(Study material)
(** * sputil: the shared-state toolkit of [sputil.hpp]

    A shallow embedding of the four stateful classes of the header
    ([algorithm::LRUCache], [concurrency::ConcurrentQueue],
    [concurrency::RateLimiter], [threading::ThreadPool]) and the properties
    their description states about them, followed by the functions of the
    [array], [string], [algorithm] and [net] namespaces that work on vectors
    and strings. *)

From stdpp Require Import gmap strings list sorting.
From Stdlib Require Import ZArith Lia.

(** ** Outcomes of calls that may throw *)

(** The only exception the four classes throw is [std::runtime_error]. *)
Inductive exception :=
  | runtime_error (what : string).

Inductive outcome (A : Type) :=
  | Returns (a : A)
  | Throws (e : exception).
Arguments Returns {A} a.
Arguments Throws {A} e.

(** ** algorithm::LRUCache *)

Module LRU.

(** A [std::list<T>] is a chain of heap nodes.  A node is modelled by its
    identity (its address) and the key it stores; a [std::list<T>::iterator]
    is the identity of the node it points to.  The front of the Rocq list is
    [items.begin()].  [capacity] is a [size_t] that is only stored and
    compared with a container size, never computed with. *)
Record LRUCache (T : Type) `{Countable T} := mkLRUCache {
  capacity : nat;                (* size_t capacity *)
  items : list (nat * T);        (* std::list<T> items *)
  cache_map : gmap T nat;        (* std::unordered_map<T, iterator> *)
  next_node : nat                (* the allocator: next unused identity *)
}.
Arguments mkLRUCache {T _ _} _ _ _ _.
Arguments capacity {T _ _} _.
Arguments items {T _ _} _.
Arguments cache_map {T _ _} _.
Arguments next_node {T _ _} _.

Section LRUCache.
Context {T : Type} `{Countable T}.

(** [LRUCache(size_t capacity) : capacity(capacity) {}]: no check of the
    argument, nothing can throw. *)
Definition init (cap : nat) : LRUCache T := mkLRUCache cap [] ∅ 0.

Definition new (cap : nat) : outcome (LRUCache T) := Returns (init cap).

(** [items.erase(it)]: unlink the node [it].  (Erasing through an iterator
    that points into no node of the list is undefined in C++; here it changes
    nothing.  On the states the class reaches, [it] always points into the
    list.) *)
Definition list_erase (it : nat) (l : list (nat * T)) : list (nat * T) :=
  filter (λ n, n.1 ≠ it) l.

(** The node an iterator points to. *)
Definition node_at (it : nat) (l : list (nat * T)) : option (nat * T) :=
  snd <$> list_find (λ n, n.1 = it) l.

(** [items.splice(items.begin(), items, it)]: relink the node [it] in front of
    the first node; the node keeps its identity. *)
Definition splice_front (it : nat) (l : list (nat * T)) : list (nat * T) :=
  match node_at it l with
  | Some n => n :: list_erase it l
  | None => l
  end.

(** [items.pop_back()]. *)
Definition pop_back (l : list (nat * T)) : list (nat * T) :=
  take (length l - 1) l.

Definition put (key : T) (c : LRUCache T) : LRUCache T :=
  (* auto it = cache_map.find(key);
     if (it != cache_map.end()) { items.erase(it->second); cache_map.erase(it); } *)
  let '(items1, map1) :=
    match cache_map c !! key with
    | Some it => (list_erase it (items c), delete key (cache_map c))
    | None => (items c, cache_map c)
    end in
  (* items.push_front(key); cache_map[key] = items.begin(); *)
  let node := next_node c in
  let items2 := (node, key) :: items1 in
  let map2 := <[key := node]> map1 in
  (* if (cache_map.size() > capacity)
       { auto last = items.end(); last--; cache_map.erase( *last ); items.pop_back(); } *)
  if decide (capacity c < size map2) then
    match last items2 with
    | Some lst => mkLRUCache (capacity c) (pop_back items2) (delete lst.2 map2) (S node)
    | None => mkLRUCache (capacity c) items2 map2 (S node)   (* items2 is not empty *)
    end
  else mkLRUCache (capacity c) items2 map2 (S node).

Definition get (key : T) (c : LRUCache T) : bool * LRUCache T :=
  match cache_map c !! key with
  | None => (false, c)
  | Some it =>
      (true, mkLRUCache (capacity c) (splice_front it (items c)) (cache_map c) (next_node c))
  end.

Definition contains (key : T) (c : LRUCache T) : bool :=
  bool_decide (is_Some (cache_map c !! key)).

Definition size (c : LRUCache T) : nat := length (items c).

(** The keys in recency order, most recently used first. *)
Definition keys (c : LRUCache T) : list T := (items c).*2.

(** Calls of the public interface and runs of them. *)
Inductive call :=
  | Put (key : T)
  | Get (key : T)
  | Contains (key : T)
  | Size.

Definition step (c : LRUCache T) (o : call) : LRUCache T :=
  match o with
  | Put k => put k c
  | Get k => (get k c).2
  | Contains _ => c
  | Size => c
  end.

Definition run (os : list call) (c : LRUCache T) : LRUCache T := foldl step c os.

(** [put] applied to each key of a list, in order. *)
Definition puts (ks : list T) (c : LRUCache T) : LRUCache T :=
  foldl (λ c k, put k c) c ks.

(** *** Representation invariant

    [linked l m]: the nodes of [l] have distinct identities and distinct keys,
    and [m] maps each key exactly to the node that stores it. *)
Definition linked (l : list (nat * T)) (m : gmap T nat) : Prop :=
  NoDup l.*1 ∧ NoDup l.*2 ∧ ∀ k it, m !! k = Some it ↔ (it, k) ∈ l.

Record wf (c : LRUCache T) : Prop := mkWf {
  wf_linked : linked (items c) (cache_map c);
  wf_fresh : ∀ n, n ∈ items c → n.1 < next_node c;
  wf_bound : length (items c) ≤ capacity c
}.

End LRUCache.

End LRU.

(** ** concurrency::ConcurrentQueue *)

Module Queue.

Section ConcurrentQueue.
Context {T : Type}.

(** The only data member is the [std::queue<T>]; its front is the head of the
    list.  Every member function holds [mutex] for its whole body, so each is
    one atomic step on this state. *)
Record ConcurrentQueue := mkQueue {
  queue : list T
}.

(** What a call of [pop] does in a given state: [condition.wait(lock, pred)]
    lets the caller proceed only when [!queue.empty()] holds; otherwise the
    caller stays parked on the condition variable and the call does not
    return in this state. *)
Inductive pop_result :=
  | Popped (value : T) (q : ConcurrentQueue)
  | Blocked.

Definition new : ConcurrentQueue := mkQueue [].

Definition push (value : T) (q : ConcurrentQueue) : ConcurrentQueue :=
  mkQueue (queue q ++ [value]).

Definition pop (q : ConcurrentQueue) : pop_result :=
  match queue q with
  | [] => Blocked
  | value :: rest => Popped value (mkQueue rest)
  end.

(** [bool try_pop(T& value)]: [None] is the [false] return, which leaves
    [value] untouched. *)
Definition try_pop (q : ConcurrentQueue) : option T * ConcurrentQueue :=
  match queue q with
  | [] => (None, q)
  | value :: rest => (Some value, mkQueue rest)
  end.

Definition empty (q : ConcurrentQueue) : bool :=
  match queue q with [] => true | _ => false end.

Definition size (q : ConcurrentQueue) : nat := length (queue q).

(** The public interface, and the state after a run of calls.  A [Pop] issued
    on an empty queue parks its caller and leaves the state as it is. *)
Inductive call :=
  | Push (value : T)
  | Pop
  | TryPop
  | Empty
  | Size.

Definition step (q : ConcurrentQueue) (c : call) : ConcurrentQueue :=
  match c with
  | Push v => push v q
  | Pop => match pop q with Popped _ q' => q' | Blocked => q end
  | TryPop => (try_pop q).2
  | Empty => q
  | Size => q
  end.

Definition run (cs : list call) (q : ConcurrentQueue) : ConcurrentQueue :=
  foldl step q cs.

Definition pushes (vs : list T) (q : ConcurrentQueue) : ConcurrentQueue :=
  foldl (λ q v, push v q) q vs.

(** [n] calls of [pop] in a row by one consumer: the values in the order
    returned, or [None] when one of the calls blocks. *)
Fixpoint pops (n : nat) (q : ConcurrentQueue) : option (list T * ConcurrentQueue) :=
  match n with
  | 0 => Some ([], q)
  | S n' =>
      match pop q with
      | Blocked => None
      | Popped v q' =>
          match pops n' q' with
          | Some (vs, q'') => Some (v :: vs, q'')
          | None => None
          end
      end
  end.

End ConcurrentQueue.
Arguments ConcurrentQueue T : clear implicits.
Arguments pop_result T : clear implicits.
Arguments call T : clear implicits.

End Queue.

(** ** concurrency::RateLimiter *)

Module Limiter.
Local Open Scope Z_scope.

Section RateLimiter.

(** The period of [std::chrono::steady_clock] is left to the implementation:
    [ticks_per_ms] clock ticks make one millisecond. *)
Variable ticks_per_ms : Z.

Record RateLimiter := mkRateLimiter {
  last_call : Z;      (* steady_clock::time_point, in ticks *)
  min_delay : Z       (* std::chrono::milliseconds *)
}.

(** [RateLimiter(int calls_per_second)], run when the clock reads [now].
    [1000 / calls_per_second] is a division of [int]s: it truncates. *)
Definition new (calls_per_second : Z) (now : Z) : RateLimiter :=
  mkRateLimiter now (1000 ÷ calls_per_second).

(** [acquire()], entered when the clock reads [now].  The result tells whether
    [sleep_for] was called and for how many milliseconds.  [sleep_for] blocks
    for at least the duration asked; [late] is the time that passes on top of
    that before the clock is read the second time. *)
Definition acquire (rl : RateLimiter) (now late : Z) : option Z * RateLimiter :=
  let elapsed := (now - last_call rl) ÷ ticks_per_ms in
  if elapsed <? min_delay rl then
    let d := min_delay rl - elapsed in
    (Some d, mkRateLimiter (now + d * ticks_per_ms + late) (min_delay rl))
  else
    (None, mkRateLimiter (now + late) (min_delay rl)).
(End Study material)
### Exercise requirements:
Looking at the records above, state the number of lines where the word "linked" occurs, and write nothing beyond it.

### Task answer:
3